**Problem to work on:**
Check each line of the records below and collect those that include the word "else".

**Materials provided:**
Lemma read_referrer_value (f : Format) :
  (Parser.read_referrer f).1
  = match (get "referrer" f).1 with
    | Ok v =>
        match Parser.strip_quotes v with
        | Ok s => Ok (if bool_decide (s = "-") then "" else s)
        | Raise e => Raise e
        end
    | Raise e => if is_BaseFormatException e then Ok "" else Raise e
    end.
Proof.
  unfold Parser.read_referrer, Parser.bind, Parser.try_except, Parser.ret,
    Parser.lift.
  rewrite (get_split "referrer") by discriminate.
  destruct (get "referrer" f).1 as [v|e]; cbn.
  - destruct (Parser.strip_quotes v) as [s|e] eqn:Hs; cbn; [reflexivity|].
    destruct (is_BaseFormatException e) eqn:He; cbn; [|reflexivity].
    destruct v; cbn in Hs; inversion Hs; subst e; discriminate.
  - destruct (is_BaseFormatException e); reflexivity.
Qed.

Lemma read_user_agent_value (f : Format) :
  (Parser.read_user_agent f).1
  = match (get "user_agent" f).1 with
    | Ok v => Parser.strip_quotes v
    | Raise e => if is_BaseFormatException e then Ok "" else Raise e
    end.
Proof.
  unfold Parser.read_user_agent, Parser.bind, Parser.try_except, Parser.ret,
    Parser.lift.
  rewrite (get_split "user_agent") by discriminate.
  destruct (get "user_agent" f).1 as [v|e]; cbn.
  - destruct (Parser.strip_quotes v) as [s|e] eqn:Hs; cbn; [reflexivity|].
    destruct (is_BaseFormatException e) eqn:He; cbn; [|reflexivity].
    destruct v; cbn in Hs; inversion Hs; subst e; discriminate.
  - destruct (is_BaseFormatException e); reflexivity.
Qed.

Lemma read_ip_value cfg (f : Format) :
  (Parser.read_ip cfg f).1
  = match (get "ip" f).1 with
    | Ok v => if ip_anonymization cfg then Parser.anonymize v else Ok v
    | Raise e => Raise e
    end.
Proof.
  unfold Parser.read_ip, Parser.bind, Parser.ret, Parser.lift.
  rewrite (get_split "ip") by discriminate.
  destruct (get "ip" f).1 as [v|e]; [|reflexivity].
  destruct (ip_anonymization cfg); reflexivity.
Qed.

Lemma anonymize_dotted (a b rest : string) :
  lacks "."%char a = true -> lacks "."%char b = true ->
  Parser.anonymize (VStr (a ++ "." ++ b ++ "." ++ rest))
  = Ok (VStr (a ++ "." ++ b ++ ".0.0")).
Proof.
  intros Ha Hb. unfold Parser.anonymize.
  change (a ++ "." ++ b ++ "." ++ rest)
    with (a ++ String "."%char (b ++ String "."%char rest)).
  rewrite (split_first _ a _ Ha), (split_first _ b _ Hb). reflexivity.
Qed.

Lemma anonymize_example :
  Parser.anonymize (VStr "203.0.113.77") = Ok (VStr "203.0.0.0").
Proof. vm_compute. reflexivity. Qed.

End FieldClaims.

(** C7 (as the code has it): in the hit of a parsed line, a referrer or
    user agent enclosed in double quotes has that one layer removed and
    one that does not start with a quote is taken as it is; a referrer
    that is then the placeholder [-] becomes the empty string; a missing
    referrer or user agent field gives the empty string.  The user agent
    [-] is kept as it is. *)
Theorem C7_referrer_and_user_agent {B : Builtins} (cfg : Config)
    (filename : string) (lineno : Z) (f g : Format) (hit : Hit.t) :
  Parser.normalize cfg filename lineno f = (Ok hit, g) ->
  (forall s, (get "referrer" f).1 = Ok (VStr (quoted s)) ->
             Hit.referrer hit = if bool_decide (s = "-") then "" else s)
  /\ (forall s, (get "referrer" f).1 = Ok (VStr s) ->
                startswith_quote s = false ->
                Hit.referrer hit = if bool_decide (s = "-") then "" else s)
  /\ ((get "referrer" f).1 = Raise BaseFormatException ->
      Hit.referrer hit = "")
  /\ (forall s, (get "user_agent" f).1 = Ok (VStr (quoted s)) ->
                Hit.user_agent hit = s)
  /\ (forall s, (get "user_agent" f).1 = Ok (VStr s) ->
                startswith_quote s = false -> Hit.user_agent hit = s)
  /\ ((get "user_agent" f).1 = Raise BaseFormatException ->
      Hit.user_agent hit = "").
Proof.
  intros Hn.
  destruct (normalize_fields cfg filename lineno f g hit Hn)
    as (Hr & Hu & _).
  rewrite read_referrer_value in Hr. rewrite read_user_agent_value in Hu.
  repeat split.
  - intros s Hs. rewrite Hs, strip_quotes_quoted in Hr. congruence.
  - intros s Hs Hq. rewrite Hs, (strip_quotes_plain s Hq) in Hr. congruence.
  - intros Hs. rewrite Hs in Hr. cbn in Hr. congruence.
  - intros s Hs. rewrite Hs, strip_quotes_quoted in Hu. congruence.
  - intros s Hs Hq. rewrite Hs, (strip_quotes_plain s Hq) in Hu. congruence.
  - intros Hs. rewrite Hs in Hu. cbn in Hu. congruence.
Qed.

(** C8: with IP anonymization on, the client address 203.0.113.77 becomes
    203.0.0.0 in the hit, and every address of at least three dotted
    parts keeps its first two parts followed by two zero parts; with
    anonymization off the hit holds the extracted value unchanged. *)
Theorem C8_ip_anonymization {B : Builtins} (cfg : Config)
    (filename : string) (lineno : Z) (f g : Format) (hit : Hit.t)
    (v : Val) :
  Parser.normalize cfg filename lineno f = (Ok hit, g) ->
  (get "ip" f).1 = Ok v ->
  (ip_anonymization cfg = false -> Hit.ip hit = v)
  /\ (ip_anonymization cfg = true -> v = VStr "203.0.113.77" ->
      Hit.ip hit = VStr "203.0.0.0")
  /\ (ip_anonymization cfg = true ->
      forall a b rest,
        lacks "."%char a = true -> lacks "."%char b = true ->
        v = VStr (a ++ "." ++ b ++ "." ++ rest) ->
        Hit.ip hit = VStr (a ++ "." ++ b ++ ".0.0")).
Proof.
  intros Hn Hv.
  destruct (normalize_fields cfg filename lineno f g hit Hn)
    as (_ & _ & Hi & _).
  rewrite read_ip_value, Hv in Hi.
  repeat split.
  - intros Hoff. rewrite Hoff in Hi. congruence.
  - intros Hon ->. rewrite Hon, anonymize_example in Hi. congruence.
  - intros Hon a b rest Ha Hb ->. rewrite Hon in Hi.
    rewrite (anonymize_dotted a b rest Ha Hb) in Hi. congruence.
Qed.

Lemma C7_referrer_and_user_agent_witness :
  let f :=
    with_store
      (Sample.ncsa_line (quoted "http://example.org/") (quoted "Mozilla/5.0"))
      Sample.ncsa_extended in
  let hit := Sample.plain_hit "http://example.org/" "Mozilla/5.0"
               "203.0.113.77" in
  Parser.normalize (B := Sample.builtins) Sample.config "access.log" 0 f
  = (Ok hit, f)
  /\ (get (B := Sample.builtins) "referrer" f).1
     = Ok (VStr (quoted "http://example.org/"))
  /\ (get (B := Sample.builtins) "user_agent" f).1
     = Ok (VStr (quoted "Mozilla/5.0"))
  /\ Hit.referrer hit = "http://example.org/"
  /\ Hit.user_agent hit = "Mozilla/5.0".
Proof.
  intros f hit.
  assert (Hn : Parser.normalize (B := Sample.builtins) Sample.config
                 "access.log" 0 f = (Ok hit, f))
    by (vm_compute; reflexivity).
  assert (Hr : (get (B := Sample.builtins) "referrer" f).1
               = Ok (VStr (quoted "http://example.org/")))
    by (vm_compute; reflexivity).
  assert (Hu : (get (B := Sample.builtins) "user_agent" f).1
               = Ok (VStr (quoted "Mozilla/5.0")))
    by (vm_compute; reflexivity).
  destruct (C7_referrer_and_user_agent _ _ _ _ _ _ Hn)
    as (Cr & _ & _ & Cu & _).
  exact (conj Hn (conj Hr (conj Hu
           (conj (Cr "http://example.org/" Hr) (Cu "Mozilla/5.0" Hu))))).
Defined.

**Solution for this exercise:**
        | Ok s => Ok (if bool_decide (s = "-") then "" else s)
    | Raise e => if is_BaseFormatException e then Ok "" else Raise e
    | Raise e => if is_BaseFormatException e then Ok "" else Raise e
    | Ok v => if ip_anonymization cfg then Parser.anonymize v else Ok v
             Hit.referrer hit = if bool_decide (s = "-") then "" else s)
                Hit.referrer hit = if bool_decide (s = "-") then "" else s)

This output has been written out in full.